WHAT YOU HAVE TO DO: For each line of the data below that includes the string "eapply", count one, and answer with the sum only.

SUPPLIED ENTRIES:
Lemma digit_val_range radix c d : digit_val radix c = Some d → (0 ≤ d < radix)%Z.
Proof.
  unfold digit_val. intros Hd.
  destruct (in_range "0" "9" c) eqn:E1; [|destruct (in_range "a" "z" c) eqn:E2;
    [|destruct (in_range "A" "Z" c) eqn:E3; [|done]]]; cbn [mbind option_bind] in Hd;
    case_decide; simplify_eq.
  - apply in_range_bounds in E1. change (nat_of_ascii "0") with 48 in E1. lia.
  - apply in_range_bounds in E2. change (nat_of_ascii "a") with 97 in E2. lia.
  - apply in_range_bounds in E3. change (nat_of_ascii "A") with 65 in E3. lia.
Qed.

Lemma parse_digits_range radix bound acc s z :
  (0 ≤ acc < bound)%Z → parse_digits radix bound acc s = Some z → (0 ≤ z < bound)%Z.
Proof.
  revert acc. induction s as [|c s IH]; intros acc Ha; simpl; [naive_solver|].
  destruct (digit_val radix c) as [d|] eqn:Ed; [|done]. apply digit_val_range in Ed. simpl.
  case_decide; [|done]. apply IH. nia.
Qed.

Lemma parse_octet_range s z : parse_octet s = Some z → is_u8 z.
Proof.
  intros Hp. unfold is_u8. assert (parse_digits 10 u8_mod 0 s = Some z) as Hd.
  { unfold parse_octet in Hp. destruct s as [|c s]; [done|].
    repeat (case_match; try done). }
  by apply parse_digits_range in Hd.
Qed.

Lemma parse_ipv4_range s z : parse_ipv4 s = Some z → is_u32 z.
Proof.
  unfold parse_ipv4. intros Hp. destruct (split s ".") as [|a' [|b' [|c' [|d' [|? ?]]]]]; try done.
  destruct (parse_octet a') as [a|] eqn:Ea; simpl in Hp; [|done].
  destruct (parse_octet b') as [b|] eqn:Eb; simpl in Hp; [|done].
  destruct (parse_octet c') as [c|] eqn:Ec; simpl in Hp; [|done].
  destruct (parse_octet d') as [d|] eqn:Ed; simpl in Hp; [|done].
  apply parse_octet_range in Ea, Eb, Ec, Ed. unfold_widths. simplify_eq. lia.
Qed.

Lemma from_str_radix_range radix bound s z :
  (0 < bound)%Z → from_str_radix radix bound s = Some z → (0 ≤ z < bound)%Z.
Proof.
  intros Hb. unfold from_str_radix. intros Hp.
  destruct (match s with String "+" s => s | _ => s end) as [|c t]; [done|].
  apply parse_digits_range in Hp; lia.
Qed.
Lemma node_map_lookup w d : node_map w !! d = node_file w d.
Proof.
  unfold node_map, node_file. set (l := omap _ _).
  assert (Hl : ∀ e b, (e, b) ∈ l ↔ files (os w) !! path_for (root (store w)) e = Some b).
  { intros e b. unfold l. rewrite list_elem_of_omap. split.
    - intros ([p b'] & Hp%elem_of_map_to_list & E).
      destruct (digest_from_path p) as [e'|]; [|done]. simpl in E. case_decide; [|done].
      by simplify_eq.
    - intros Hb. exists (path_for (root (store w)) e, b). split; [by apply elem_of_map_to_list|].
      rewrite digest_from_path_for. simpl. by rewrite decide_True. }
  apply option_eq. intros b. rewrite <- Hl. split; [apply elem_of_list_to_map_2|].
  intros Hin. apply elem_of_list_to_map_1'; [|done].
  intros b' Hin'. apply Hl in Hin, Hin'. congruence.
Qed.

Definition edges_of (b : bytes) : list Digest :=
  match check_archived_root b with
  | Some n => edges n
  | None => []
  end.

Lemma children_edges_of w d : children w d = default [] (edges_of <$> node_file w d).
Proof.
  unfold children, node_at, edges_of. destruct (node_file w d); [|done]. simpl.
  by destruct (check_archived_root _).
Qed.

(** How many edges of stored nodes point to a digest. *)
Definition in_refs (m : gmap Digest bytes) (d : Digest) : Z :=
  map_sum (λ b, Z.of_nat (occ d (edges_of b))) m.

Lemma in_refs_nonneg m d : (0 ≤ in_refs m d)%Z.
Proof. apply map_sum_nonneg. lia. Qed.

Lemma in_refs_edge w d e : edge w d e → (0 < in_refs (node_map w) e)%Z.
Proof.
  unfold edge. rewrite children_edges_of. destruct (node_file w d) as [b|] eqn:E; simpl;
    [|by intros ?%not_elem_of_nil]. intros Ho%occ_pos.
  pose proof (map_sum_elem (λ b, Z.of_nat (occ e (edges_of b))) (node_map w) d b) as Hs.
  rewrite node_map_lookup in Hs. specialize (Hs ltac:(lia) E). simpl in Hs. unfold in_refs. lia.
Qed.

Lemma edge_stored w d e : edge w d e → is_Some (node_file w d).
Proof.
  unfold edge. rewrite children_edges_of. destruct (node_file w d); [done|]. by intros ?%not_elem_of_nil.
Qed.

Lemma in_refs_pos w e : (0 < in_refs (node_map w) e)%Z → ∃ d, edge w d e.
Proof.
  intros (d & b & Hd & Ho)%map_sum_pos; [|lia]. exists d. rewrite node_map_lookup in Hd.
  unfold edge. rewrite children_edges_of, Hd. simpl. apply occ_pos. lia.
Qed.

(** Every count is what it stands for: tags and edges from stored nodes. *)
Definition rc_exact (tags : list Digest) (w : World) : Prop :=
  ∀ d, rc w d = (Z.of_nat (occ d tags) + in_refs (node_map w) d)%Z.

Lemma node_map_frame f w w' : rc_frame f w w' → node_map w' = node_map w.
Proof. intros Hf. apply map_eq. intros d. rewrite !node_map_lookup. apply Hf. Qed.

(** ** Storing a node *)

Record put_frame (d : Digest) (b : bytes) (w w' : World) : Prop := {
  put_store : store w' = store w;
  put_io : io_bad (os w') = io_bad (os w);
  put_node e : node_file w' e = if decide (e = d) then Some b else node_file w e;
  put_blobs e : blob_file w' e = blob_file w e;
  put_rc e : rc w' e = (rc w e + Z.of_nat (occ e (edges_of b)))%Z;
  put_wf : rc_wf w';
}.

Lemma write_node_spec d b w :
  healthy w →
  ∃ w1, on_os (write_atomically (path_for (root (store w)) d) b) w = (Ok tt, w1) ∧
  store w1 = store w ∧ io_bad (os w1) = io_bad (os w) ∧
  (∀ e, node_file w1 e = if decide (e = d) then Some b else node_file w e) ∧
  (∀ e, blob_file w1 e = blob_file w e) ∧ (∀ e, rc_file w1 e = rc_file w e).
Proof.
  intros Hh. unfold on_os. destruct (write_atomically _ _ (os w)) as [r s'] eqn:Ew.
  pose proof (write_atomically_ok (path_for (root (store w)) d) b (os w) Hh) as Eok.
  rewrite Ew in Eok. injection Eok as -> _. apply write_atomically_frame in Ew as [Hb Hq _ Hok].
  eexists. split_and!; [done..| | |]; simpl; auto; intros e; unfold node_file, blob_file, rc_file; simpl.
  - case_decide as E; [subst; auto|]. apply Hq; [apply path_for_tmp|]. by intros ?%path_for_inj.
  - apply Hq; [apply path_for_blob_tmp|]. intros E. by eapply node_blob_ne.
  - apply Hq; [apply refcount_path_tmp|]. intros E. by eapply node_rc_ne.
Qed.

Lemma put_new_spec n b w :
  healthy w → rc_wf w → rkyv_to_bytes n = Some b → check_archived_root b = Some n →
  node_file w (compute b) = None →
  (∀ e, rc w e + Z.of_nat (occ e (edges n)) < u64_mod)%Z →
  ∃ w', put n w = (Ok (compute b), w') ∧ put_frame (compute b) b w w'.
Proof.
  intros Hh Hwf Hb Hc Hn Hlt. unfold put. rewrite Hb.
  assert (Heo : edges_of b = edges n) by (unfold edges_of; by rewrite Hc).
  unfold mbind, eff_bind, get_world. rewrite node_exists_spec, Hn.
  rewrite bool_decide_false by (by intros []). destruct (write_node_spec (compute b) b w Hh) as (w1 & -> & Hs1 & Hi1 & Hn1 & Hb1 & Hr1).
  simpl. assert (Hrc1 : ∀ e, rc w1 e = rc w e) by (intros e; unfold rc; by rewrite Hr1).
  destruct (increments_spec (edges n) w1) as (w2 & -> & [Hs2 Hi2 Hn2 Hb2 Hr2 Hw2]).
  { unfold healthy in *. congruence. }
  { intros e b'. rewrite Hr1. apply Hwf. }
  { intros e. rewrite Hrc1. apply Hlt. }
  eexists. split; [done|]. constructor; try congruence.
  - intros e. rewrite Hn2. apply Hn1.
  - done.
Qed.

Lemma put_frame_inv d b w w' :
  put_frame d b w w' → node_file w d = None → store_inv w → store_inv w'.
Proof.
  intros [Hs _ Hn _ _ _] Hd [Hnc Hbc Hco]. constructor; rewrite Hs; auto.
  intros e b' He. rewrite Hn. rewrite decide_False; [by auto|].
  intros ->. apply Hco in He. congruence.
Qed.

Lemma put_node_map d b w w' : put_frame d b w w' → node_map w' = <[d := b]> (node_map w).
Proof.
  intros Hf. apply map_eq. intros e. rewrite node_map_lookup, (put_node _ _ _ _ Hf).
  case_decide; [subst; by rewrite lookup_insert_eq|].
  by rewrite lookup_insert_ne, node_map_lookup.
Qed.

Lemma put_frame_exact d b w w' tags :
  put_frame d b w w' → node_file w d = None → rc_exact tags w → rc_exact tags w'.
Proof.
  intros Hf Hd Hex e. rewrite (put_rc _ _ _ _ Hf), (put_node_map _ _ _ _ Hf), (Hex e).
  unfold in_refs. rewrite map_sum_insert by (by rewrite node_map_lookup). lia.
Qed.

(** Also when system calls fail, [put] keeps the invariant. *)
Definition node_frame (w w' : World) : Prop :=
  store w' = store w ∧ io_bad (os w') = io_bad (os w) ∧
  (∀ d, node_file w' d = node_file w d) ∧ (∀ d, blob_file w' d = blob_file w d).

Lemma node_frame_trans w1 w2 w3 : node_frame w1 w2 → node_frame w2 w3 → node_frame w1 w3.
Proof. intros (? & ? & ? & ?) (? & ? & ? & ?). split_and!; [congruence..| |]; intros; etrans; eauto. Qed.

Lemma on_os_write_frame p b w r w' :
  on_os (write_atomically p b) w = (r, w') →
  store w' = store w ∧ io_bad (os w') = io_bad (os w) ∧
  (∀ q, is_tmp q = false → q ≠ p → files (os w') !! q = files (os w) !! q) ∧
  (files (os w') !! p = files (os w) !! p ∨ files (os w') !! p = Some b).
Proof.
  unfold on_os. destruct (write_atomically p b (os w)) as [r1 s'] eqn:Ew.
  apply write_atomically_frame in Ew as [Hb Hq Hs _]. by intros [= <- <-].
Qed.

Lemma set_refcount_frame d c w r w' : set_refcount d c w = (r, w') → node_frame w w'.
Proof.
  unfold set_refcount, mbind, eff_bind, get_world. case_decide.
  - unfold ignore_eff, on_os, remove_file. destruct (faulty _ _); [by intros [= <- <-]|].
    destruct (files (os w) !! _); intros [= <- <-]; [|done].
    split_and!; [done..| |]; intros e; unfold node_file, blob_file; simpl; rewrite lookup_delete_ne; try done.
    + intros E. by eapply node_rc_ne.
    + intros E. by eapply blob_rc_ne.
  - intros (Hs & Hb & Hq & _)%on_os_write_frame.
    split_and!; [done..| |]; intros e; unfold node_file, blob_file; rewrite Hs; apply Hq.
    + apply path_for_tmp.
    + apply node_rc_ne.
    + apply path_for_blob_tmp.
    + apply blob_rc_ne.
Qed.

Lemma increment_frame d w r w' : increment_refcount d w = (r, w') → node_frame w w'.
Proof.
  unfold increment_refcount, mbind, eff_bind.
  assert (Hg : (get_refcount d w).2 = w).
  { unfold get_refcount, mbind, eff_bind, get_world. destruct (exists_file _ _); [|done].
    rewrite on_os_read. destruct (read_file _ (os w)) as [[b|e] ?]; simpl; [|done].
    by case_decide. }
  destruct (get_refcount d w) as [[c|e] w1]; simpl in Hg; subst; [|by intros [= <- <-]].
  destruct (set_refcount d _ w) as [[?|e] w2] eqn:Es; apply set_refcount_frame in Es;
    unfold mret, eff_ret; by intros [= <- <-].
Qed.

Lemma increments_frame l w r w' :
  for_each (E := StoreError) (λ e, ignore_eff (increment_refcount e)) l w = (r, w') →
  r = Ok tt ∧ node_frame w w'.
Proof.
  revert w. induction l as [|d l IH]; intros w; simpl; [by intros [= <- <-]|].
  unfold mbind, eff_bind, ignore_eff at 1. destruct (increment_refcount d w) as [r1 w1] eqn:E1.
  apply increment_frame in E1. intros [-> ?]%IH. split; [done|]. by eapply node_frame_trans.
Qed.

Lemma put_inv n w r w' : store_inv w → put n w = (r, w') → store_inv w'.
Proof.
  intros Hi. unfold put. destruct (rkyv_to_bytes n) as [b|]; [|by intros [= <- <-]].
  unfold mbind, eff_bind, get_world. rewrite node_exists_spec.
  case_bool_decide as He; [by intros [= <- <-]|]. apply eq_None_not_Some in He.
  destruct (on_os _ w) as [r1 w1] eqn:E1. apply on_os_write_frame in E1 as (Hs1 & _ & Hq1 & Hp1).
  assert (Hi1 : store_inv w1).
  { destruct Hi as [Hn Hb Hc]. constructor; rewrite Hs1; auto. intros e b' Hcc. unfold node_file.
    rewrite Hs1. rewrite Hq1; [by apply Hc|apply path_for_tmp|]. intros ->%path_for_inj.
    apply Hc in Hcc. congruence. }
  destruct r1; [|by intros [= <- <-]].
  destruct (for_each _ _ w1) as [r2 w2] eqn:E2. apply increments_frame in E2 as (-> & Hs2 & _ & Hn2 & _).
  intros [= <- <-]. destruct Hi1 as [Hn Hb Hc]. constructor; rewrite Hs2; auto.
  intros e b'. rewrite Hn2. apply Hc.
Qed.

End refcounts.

ANSWER TO THIS TASK: 5